My weekly routine inspection revealed that the front brakes needed some attention as the pads were getting near their wear limit. Generally the front pads last twice as long as the rear; it hadn't been that long ago that I put new rear pads in. Not a problem, I had some on a shelf.



Following the procedure in the workshop manual, I removed the pad retaining pin from the front right caliper and removed the old pads. I then repeated this on the left-hand caliper. Next step: push the pistons as far back into the caliper as possible using hand pressure only. Front right- done. Front left - hang on a minute, why aren't these pistons moving? Uh-oh.

I re-installed the old right-hand pads, and then cushioning the left-hand pistons with a block of wood, I tried using the front brake lever to force the pistons to move. No luck. I then tried pushing them in by using a G-clamp. No go. The pistons had seized solid.
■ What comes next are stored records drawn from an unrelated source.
(** Walks that never read a changed entry are unchanged. *)
Lemma tbl_ext mem mem' q r x :
  tbl mem root r = Some x →
  (∀ r' j y, (length r' < length r + length q)%nat → r `prefix_of` r' → r' ++ [j] `prefix_of` r ++ q →
     tbl mem root r' = Some y → entry mem' y j = entry mem y j) →
  tbl mem' x q = tbl mem x q.
Proof.
  revert r x. induction q as [|j q IH]; intros r x Hr He; [done|]. simpl.
  rewrite (He r j x); [|simpl; lia|done|exists q; by rewrite <-app_assoc|done].
  destruct (entry mem x j ≫= next) as [y|] eqn:Hn; [|done].
  apply (IH (r ++ [j])).
  - rewrite tbl_app, Hr. simpl. by rewrite Hn.
  - intros r' k z Hl Hpre Hpre' Ht. apply (He r' k z); [rewrite length_app in Hl; simpl in *; lia| |by rewrite <-app_assoc in Hpre'|done].
    etransitivity; [|exact Hpre]. by eexists.
Qed.

Lemma prefix_path r j q :
  path_ok q → r ++ [j] `prefix_of` q → path_ok r ∧ (length r <= 2)%nat ∧ 0 <= j < 512.
Proof.
  intros Hq [k ->]. rewrite <-app_assoc in Hq.
  apply path_ok_app in Hq as (Hl & Hr & Hk). simpl in *. inversion Hk; subst.
  split; [split; [lia|done]|]. split; [lia|done].
Qed.

(** ** Linking a new table *)

Section link.
Context s (p : list Z) (t i : Z) (tab : list Z) (e0 f E : Z) (c' : C).
Hypothesis Hinv : vm_inv s.
Hypothesis Hp : path_ok p.
Hypothesis Hp2 : (length p <= 2)%nat.
Hypothesis Ht : tbl (v_mem s) root p = Some t.
Hypothesis Hi : 0 <= i < 512.
Hypothesis Htab : v_mem s !! t = Some tab.
Hypothesis He0 : entry (v_mem s) t i = Some e0.
Hypothesis Habs : present e0 = false.
Hypothesis Hf : fa_avail (v_ctx s) f.
Hypothesis HE : next E = Some f.
Hypothesis HEh : huge E = false.
Hypothesis Hc' : fa_inv c'.
Hypothesis Hav : ∀ x, fa_avail c' x ↔ fa_avail (v_ctx s) x ∧ x ≠ f.

Let mem := v_mem s.
Let mem' := <[t := <[Z.to_nat i := E]> tab]> (<[f := replicate (Z.to_nat VMM_ENTRIES_PER_TABLE) 0]> mem).
Let s' := mk_machine mem' c' (v_invlpg s).

Lemma link_ne q x : path_ok q → tbl mem root q = Some x → x ≠ f.
Proof. intros Hq Hx ->. destruct (vi_table _ Hinv q f Hq Hx) as [_ Hn]. by apply Hn. Qed.

Lemma link_tf : t ≠ f.
Proof. apply (link_ne p t Hp Ht). Qed.

Lemma link_tab_len : length tab = 512%nat.
Proof.
  destruct (vi_table _ Hinv p t Hp Ht) as [((tab' & Hm & Hl) & _) _]. congruence.
Qed.

Lemma link_entry x j :
  x ≠ f → ¬ (x = t ∧ Z.to_nat j = Z.to_nat i) → entry mem' x j = entry mem x j.
Proof.
  intros Hx Hne. unfold mem'. rewrite entry_update_ne; [|by rewrite lookup_insert_ne by (apply not_eq_sym, link_tf)|done].
  by apply entry_insert_ne.
Qed.

Lemma link_entry_new : entry mem' t i = Some E.
Proof.
  apply entry_update_eq; [|rewrite link_tab_len; lia].
  rewrite lookup_insert_ne; [done|]. apply not_eq_sym, link_tf.
Qed.

Lemma link_zero j : 0 <= j < 512 → entry mem' f j = Some 0.
Proof.
  intros Hj. unfold mem'. rewrite entry_insert_ne by (apply not_eq_sym, link_tf).
  unfold entry. rewrite lookup_insert_eq. cbn [mbind option_bind]. apply lookup_replicate_2.
  unfold VMM_ENTRIES_PER_TABLE. lia.
Qed.

Lemma link_other q :
  path_ok q → ¬ (p ++ [i] `prefix_of` q) → tbl mem' root q = tbl mem root q.
Proof.
  intros Hq Hn. apply (tbl_ext mem mem' q [] root); [done|].
  intros r j y _ _ Hpre Hy. destruct (prefix_path r j q Hq Hpre) as (Hr & _ & Hj).
  apply link_entry; [by eapply link_ne|]. intros [-> Hij]. apply Hn.
  assert (r = p) as -> by (by eapply (vi_inj _ Hinv r p t)).
  by assert (j = i) as -> by lia.
Qed.

Lemma link_new : tbl mem' root (p ++ [i]) = Some f.
Proof.
  rewrite tbl_app, link_other; [|done|].
  - fold mem in Ht. rewrite Ht. simpl. rewrite link_entry_new. simpl. by rewrite HE.
  - intros [k Hk]. apply (f_equal length) in Hk. rewrite !length_app in Hk. simpl in Hk. lia.
Qed.

Lemma link_old q : tbl mem root (p ++ [i] ++ q) = None.
Proof.
  unfold mem in *. rewrite tbl_app, Ht. simpl. rewrite He0. simpl. unfold next. by rewrite Habs.
Qed.

Lemma link_beyond j q : 0 <= j < 512 → tbl mem' root (p ++ [i] ++ j :: q) = None.
Proof.
  intros Hj. rewrite app_assoc, tbl_app, link_new. simpl. rewrite link_zero by done. done.
Qed.

Lemma link_cases q x :
  path_ok q → tbl mem' root q = Some x →
  (q = p ++ [i] ∧ x = f) ∨ (¬ (p ++ [i] `prefix_of` q) ∧ tbl mem root q = Some x).
Proof.
  intros Hq Hx. destruct (decide (p ++ [i] `prefix_of` q)) as [[k ->]|Hn].
  - destruct k as [|j k].
    + left. rewrite app_nil_r in *. rewrite link_new in Hx. by injection Hx as <-.
    + apply path_ok_app in Hq as (_ & _ & Hk). inversion Hk; subst.
      rewrite <-app_assoc, link_beyond in Hx; done.
  - right. split; [done|]. by rewrite <-link_other.
Qed.

Lemma link_table_ok x : x ≠ f → table_ok mem x → table_ok mem' x.
Proof.
  intros Hx ((tb & Hm & Hl) & Ha & Hv). split; [|done]. unfold mem'.
  destruct (decide (x = t)) as [->|Hne].
  - rewrite lookup_insert_eq. eexists. split; [done|]. rewrite length_insert. apply link_tab_len.
  - rewrite !lookup_insert_ne by done. by exists tb.
Qed.

Lemma link_inv : vm_inv s'.
Proof.
  pose proof (fa_frame _ _ (vi_alloc _ Hinv) Hf) as [_ Hal].
  constructor; simpl.
  - done.
  - intros a [Ha Hne]%Hav. destruct (vi_avail _ Hinv a Ha) as [Hv [tb Htb]]. split; [done|].
    unfold mem'. destruct (decide (a = t)) as [->|]; [rewrite lookup_insert_eq; by eexists|].
    rewrite !lookup_insert_ne by done. by exists tb.
  - intros q x Hq [[-> ->]|[_ Hx]]%link_cases; [| |done].
    + split; [|rewrite Hav; tauto]. split; [|split; [by apply aligned_iff|apply (vi_avail _ Hinv f Hf)]].
      unfold mem'. rewrite lookup_insert_ne by apply link_tf. rewrite lookup_insert_eq.
      eexists. split; [done|]. by rewrite length_replicate.
    + destruct (vi_table _ Hinv q x Hq Hx) as [Hok Hna].
      split; [apply link_table_ok; [by eapply link_ne|done]|rewrite Hav; tauto].
  - intros q r x Hq Hr Hx1 Hx2. apply link_cases in Hx1 as [[-> ->]|[_ Hx1]]; [| |done];
      apply link_cases in Hx2 as [[-> Hxf]|[_ Hx2]]; try done.
    + by destruct (link_ne r f Hr Hx2).
    + subst. by destruct (link_ne q f Hq Hx1).
    + by apply (vi_inj _ Hinv q r x).
  - intros q x j e Hq Hl Hx He Hpe. apply link_cases in Hx as [[-> ->]|[_ Hx]]; [| |done].
    + unfold mem' in He. rewrite entry_insert_ne in He by (apply not_eq_sym, link_tf).
      unfold entry in He. rewrite lookup_insert_eq in He. cbn [mbind option_bind] in He.
      apply lookup_replicate in He as [-> _]. done.
    + destruct (decide (x = t ∧ Z.to_nat j = Z.to_nat i)) as [[-> Hj]|Hne].
      * assert (entry mem' t i = Some e) as He' by (unfold entry in *; by rewrite <-Hj).
        rewrite link_entry_new in He'. by injection He' as <-.
      * rewrite link_entry in He by (done || by eapply link_ne). by eapply (vi_huge _ Hinv q x j).
Qed.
Only one thing for it; remove the entire caliper from the bike so I can try freeing the pistons on the workbench. I removed the front wheel, then disconnected the banjo bolt attaching the brake hose to the caliper, and removed the caliper.

I decided whilst the caliper was off, to remove the right-hand caliper as well, and give the lower fork legs a coat of paint.

However, the fun started when I tried to remove the left-hand caliper bracket. The lower bolt came out without a problem. But as for the upper one...

After an hour or so I was still struggling to get the bolt undone. Galvanic corrosion had fused the steel bolt solidly to the aluminium. I'd have to drill it out.

An hour and several broken drill bits later, I now had a caliper bracket bolt with a hole in it.

It still refused to move. The only remaining option was to try and cut the bolt in half. I paused the sawing operation just before completion in order to take the second photo below.

Brake problem      Caliper

Having finally got the caliper bracket off, I moved over to the workbench to get to work on removing the pistons. Forget about using compressed air to force these out; they were seized solid! The only option I had left was to use some vice-grips on them.

That got the pistons out of course, with a bit of a struggle; but they were no longer recognisable as pistons. Borrowing my wife's car I popped down to the local bike shop for a new set of pistons and seals.

Upon my return, I cleaned all the flaky old paint off the lower fork legs, gave them a coat of special metal primer, and then packed up for the day.

The following day I gave the fork legs two coats of black gloss.

On Monday, which was fortunately a Bank Holiday, I cleaned the caliper and installed the new pistons. I then reattached the caliper to the bike, this time using plenty of copper grease on the bolt threads. Some purists say you should not use copper grease on a steel bolt in an aluminium housing - well it was all I had available and in my view it was better than not using anything. Besides, having drilled the old bolt out, there was no longer any thread left in the aluminium housing, so I used a nyloc nut on the end of the new bolt.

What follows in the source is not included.